Red panda at WNC Nature Center
A NEW LEAFA: Two red pandas, Leafa (pictured) and Phoenix, have taken up residence at the WNC Nature Center. Photo courtesy of the City of Asheville

The WNC Nature Center has a Valentine’s gift for Asheville. At noon on Thursday, Feb. 14, the center will open a new exhibit featuring two red pandas: Leafa and Phoenix.

The pair arrived in Asheville from Chicago’s Lincoln Park Zoo in November and has since been under quarantine at the Nature Center. The red panda is native to the high-altitude temperate forests of Nepal and China but is currently endangered across that range, primarily due to habitat loss.

Most of the funding needed for the red panda habitat and breeding center comes from the nonprofit Friends of the Nature Center, which chipped in $154,200 toward construction and has committed to $5,000 in annual operations support for 10 years. The city of Asheville contributed $30,620 in construction costs from the Parks and Recreation Department’s deferred maintenance budget.

Due to Leafa’s age — she is 10, and red pandas can live up to 15 years in captivity — and her genetic representation through the four litters she has already produced with Phoenix, she received an implant to prevent further pregnancies. The exhibit’s breeding center will thus be used by future animals at the Nature Center.

The red pandas come to town as the first stage of the Nature Center’s Prehistoric Appalachia project. The effort is meant to give context to fossilized finds from the Pliocene Epoch — roughly 5.3 to 2.6 million years ago — excavated at the Gray Fossil site in Tennessee, 70 miles to the north, in 2000.

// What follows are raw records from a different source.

(** [tables] is [self.tables]; [files] is the content of the directory
    [self.db_path], file name to persisted record. *)
Record t : Type := mk {
  tables : dict Table.t;
  files : dict TableDict.t
}.

(** [save_table] when [open] accepts the file: the record of the table
    replaces the content of its file. *)
Definition save_table (self : t) (table : Table.t) : t :=
  mk (tables self)
     (dict_set (files self) (Table.name table ++ ".json") (Table.to_dict table)).

(** [create_table] when the file is accepted. *)
Definition create_table (self : t) (name : string) (columns : list Column)
  : outcome unit * t :=
  if dict_mem (tables self) name then (Raise (TableAlreadyExists name), self)
  else
    let table := Table.new name columns in
    let self1 := mk (dict_set (tables self) name table) (files self) in
    (Ok tt, save_table self1 table).

Definition get_table (self : t) (name : string) : option Table.t :=
  dict_get (tables self) name.

(** [insert_row] when the file is accepted.  The table found under
    [table_name] is updated in place by [table.insert]; it is written back
    under the same key. *)
Definition insert_row (self : t) (table_name : string) (row : Row)
  : outcome unit * t :=
  match get_table self table_name with
  | None => (Raise (TableDoesNotExist table_name), self)
  | Some table =>
      let (r, table') := Table.insert table row in
      let self1 := mk (dict_set (tables self) table_name table') (files self) in
      match r with
      | Ok _ => (Ok tt, save_table self1 table')
      | Raise e => (Raise e, self1)
      | Timeout => (Timeout, self1)
      end
  end.

Definition table_exists (self : t) (name : string) : bool :=
  dict_mem (tables self) name.

Definition list_tables (self : t) : list string := dict_keys (tables self).

(** The persisted record of a table, if its file exists. *)
Definition persisted (self : t) (table_name : string) : option TableDict.t :=
  dict_get (files self) (table_name ++ ".json").

(** One pass of [for filename in os.listdir(self.db_path)]: a file whose
    name ends in [.json] is read into the table named by the rest of the
    file name. *)
Definition load_file (tables : dict Table.t) (entry : string * TableDict.t)
  : dict Table.t :=
  let (filename, table_data) := entry in
  if endswith filename ".json"
  then dict_set tables (drop_last 5 filename) (Table.from_dict table_data)
  else tables.

(** [load_database], from an empty [self.tables]; the directory is listed
    in the order of [files]. *)
Definition load_database (files : dict TableDict.t) : dict Table.t :=
  fold_left load_file files [].

(** [StorageEngine(db_path)] on a directory that holds [files]. *)
Definition open (files : dict TableDict.t) : t :=
  mk (load_database files) files.

(** What [open(table_path, 'w')] does, by file name: [None], the file is
    opened and [json.dump] writes the record; [Some message], [open]
    raises [OSError] with that text and the directory stays as it is. *)
Definition Disk : Type := string -> option string.

(** A disk that accepts every write. *)
Definition accepting : Disk := fun _ => None.

(** [save_table]: the outcome and the store as the call leaves it. *)
Definition save_table_on (disk : Disk) (self : t) (table : Table.t)
  : outcome unit * t :=
  match disk (Table.name table ++ ".json") with
  | Some message => (Raise (OSError message), self)
  | None => (Ok tt, save_table self table)
  end.

(** [create_table]: the table is entered in [self.tables] before its file
    is written. *)
Definition create_table_on (disk : Disk) (self : t) (name : string)
    (columns : list Column) : outcome unit * t :=
  if dict_mem (tables self) name then (Raise (TableAlreadyExists name), self)
  else
    let table := Table.new name columns in
    let self1 := mk (dict_set (tables self) name table) (files self) in
    save_table_on disk self1 table.

(** [insert_row]: the row is appended in memory before the file is
    written. *)
Definition insert_row_on (disk : Disk) (self : t) (table_name : string)
    (row : Row) : outcome unit * t :=
  match get_table self table_name with
  | None => (Raise (TableDoesNotExist table_name), self)
  | Some table =>
      let (r, table') := Table.insert table row in
      let self1 := mk (dict_set (tables self) table_name table') (files self) in
      match r with
      | Ok _ => save_table_on disk self1 table'
      | Raise e => (Raise e, self1)
      | Timeout => (Timeout, self1)
      end
  end.

End StorageEngine.

(* ------------------------------------------------------------------ *)
(** * Executor ([executor.py])                                          *)
(* ------------------------------------------------------------------ *)

Module QueryResult.

Record t : Type := mk {
  columns : list string;
  rows : list Row;
  rows_affected : Z;
  message : option string
}.

(** [QueryResult(columns=None, rows=None, rows_affected=0, message=None)]:
    [columns or []], [rows or []]. *)
Definition new (columns : option (list string)) (rows : option (list Row))
    (rows_affected : Z) (message : option string) : t :=
  mk (match columns with Some l => l | None => [] end)
     (match rows with Some l => l | None => [] end)
     rows_affected message.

Fossil remains of a distant relative to Leafa and Phoenix, Pristinailurus bristoli (Bristol’s panda), were unearthed at that site. Paleontologists estimate that this ancient ancestor would have weighed up to three times as much as the modern red panda, although its bite was likely weaker.

Ancestors of the modern tapir, sloth, rhinoceros, crocodile, camel and badger were also found at the Gray dig. The Nature Center intends to add the South American tapir, a vulnerable species and one of the largest land mammals in South America, as the next animal in the Prehistoric Appalachia collection.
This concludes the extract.